Io e Simona chiamammo Vittoria e l’uomo perfetto da dietro le transenne del backstage. Ci salutammo, complimenti per il concerto, in bocca al lupo per la settimana prossima, raccontateci di voi, l’anno prossimo ci sposiamo, che bella notizia, è la vostra l’avventura più bella. Neanche per un’istante colsi negli sguardi o nelle parole dell’uomo perfetto un segno di imbarazzo o di pentimento per il silenzio di quelle settimane riguardo al sogno che avevamo condiviso nell’ingenuità del decennio precedente.
Decisi di schiantare la cosa il giorno del nostro matrimonio. Gli invitati stavano approfittando dell’open bar. Simona aveva inscenato un teatrino in cui si era tolta la parte inferiore del vestito e ballava in minigonna. La pista a bordo piscina si era incendiata e tutti si scatenavano. Vidi l’uomo perfetto seduto su un lettino, solo anche in quell’occasione. Mi sedetti a fianco a lui, il vento che sale dal mare fece correre un brivido sulla nuca.

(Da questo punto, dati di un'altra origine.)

(* ===== verification/Partners.v ===== *)
(** * partners_check.c

    [validate_partner_id] on the configured [partner_id] string. The out parameter
    is [None] when the caller passes NULL; writing through it is then undefined. *)

From S2P Require Import Prelude StringHelpers Wrp.
Local Open Scope cs_scope.
Local Open Scope Z_scope.

(** [parse_partner_id]: the texts between commas. *)
Definition parse_partner_id (partnerId : cstring) : list cstring := strsep_all ","%char partnerId.

(** The two nested loops: does an id of the message match a configured one? *)
Fixpoint match_one (partnersList : list cstring) (id : cstring) : bool :=
  match partnersList with
  | [] => false
  | p :: rest => if strcaseeq p id then true else match_one rest id
  end.
Fixpoint match_event (partnersList ids : list cstring) : bool :=
  match ids with
  | [] => false
  | id :: rest => if match_one partnersList id then true else match_event partnersList rest
  end.
(** The loop of the request branch goes on after a match. *)
Fixpoint match_req (partnersList ids : list cstring) (matchFlag : bool) : bool :=
  match ids with
  | [] => matchFlag
  | id :: rest => match_req partnersList rest (matchFlag || match_one partnersList id)
  end.

(** Storing a list through the out parameter. *)
Definition store_partners (out : option (option (list cstring))) (ids : list cstring)
    : outcome (Z * option (option (list cstring))) :=
  match out with
  | None => Undef
  | Some _ => Done (1, Some (Some ids))
  end.

Definition validate_partner_id (partner_id : cstring) (msg : wrp_msg_t)
    (partnerIds : option (option (list cstring)))
    : outcome (Z * option (option (list cstring))) :=
  match partner_id with
  | [] => Done (0, partnerIds)
  | _ =>
      let partnersList := parse_partner_id partner_id in
      let own := map (λ p, parStrncpy p 64) partnersList in
      match msg with
      | WRP_EVENT e =>
          match ev_partner_ids e with
          | Some ids =>
              if match_event partnersList ids then Done (1, partnerIds)
              else store_partners partnerIds (ids ++ own)%list
          | None => store_partners partnerIds own
          end
      | WRP_REQ r =>
          match req_partner_ids r with
          | Some ids => if match_req partnersList ids false then Done (1, partnerIds)
                        else Done (-1, partnerIds)
          | None => Done (1, partnerIds)
          end
      | _ => Done (1, partnerIds)
      end
  end.

(** ** Specification *)

(** Some id of the message is a configured one, up to case. *)
Definition partner_match (partner_id : cstring) (ids : list cstring) : Prop :=
  ∃ p id, p ∈ parse_partner_id partner_id /\ id ∈ ids /\ map to_lower p = map to_lower id.

(** ** Lemmas *)

Lemma match_one_spec (ps : list cstring) (id : cstring) :
  match_one ps id = true ↔ ∃ p, p ∈ ps /\ map to_lower p = map to_lower id.
Proof.
  induction ps as [|p ps IH]; cbn [match_one].
  - split; [done|]. intros (p & Hp & _). by apply elem_of_nil in Hp.
  - unfold strcaseeq. case_bool_decide as Hc.
    + split; [|done]. intros _. exists p. rewrite elem_of_cons. auto.
    + rewrite IH. split.
      * intros (q & Hq & He). exists q. rewrite elem_of_cons. auto.
      * intros (q & Hq & He). apply elem_of_cons in Hq as [->|Hq]; [done|]. by exists q.
Qed.

Lemma match_event_spec (partner_id : cstring) (ids : list cstring) :
  match_event (parse_partner_id partner_id) ids = true ↔ partner_match partner_id ids.
Proof.
  unfold partner_match. induction ids as [|id ids IH]; cbn [match_event].
  - split; [done|]. intros (p & id & _ & Hid & _). by apply elem_of_nil in Hid.
  - destruct (match_one _ id) eqn:Hm.
    + apply match_one_spec in Hm as (p & Hp & He). split; [|done]. intros _.
      exists p, id. rewrite elem_of_cons. auto.
    + rewrite IH. split.
      * intros (p & i & Hp & Hi & He). exists p, i. rewrite elem_of_cons. auto.
      * intros (p & i & Hp & Hi & He). apply elem_of_cons in Hi as [->|Hi]; [|by exists p, i].
        assert (match_one (parse_partner_id partner_id) id = true); [|congruence].
        apply match_one_spec. by exists p.
Qed.

Lemma match_req_event (ps ids : list cstring) (b : bool) :
  match_req ps ids b = b || match_event ps ids.
Proof.
  revert b. induction ids as [|id ids IH]; intros b; cbn [match_req match_event].
  - by rewrite orb_false_r.
  - rewrite IH. destruct (match_one ps id); by destruct b.
Qed.

#[export] Instance partner_match_dec (partner_id : cstring) (ids : list cstring) :
  Decision (partner_match partner_id ids).
Proof.
  destruct (match_event (parse_partner_id partner_id) ids) eqn:Hm.
  - left. by apply match_event_spec.
  - right. intros Hp. apply match_event_spec in Hp. congruence.
Defined.

Lemma match_event_false (partner_id : cstring) (ids : list cstring) :
  match_event (parse_partner_id partner_id) ids = false ↔ ~ partner_match partner_id ids.
Proof. rewrite <-match_event_spec. by rewrite not_true_iff_false. Qed.

(** ** Properties *)

(** C37. With a configured partner id and an out parameter, a request is rejected
    exactly when it has partner ids and none of them is a configured one; an event is
    always accepted, and its list is replaced exactly when none of its ids matches, by
    its own ids followed by every configured one cut to 63 characters; other messages
    pass unchanged. Without a configured partner id nothing is checked. *)
Theorem validate_partner_id_correct (partner_id : cstring) (msg : wrp_msg_t)
    (old : option (list cstring)) :
  let own := map (λ p, parStrncpy p 64) (parse_partner_id partner_id) in
  let accepted := Done (1, Some old) in
  match partner_id, msg with
  | [], _ => validate_partner_id partner_id msg (Some old) = Done (0, Some old)
  | _, WRP_REQ r =>
      ((∃ ids, req_partner_ids r = Some ids /\ ~ partner_match partner_id ids) ↔
         validate_partner_id partner_id msg (Some old) = Done (-1, Some old)) /\
      (validate_partner_id partner_id msg (Some old) = Done (-1, Some old) \/
       validate_partner_id partner_id msg (Some old) = accepted)
  | _, WRP_EVENT e =>
      match ev_partner_ids e with
      | None => validate_partner_id partner_id msg (Some old) = Done (1, Some (Some own))
      | Some ids =>
          validate_partner_id partner_id msg (Some old) =
            if decide (partner_match partner_id ids) then accepted
            else Done (1, Some (Some (ids ++ own)%list))
      end
  | _, _ => validate_partner_id partner_id msg (Some old) = accepted
  end.
Proof.
  cbn zeta. destruct partner_id as [|c partner_id]; [done|].
  set (pid := c :: partner_id). destruct msg as [|r|e|op cr|r| |]; try done; simpl; fold pid.
  - destruct (req_partner_ids r) as [ids|].
    + rewrite match_req_event. simpl. destruct (match_event _ ids) eqn:Hm.
      * apply match_event_spec in Hm. split; [|by right]. split; [|done].
        intros (ids' & [= <-] & Hn). done.
      * apply match_event_false in Hm. split; [|by left]. split; [done|]. intros _. by exists ids.
    + split; [|by right]. split; [|done]. by intros (ids & ? & _).
  - destruct (ev_partner_ids e) as [ids|]; [|done]. destruct (match_event _ ids) eqn:Hm.
    + apply match_event_spec in Hm. by rewrite decide_True.
    + apply match_event_false in Hm. by rewrite decide_False.
Qed.

(** Downstream calls [validate_partner_id] with a NULL out parameter: an event
    whose partner ids do not match a configured one makes it write through NULL,
    while requests and CRUD messages never do. *)
Theorem validate_partner_id_null (partner_id : cstring) (msg : wrp_msg_t)
    (Hp : partner_id ≠ []) :
  validate_partner_id partner_id msg None = Undef ↔
  ∃ e, msg = WRP_EVENT e /\
       match ev_partner_ids e with Some ids => ~ partner_match partner_id ids | None => True end.
Proof.
  destruct partner_id as [|c partner_id]; [done|]. set (pid := c :: partner_id).
  destruct msg as [|r|e|op cr|r| |]; simpl; fold pid;
    try (split; [done|by intros (e & [=] & _)]).
  - destruct (req_partner_ids r); [destruct (match_req _ _ _)|]; (split; [done|by intros (e & [=] & _)]).
  - destruct (ev_partner_ids e) as [ids|] eqn:He; simpl.
    + destruct (match_event _ ids) eqn:Hm.
      * apply match_event_spec in Hm. split; [done|]. intros (e' & [= <-] & Hn). by rewrite He in Hn.
      * apply match_event_false in Hm. split; [|done]. intros _. exists e. by rewrite He.
    + split; [|done]. intros _. exists e. by rewrite He.
Qed.

Example validate_partner_id_null_witness :
  let e := mk_event None None None (Some [ "other"%cs ]) None None None 0 in
  validate_partner_id "comcast" (WRP_EVENT e) None = Undef.
Proof.
  apply (validate_partner_id_null "comcast"); [discriminate|].
  eexists; split; [reflexivity|]. cbn [ev_partner_ids]. by_eval.
Defined.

“A me e a Simona è dispiaciuto sapere da Facebook che hai intrapreso la carriera da rockstar.”
“Di politico rockstar, vorrai dire.” Sorrise. “Dopo aver avuto comici politici e politici comici, il politico rockstar è stato un bell’azzardo non trovi?”.
Il mio sguardo di pietra parlava chiaro. Queste battute potevano andare bene con i giornalisti, ma con me non funzionano.
“Anche se siamo stati lontani negli ultimi anni, ero contento che avessimo la bella abitudine di sentirci almeno una volta al mese” – proseguì lui.
“E come mai abbiamo smesso?” – lo interruppi. “Posso capire che tu fossi impegnato con la campagna elettorale”. Solo mentre sentivo quelle parole pronunciate dalla mia bocca mi rendevo conto che lui avrebbe potuto rinfacciarmi lo stesso. Ma non c’era rimprovero nello sguardo del mio interlocutore.
“Penso che tu debba sapere qualcosa su di me” – disse l’uomo perfetto. “Il mio silenzio è un disperato grido d’aiuto. So che mi sei amico e so che non lo sottovaluterai.”
Mi raccontò della sua partenza imminente per Bruxelles, dell’eccitazione di tutte le persone attorno a lui che lo celebravano per la vittoria alle elezioni. Mi raccontò di Vittoria, delle cose che perdono sapore e di quei momenti che ti accorgi che non sei più capace di essere riconoscente per tutte le cose belle che succedono.
Simona urlava e mi chiamava dalla pista. Ci alzammo in piedi. In un abbraccio dissi: “Non so se sarò pronto a intervenire nei tuoi silenzi, farò del mio meglio.”
“Il ragazzo d’acciaio sta arrugginendo”, pensai.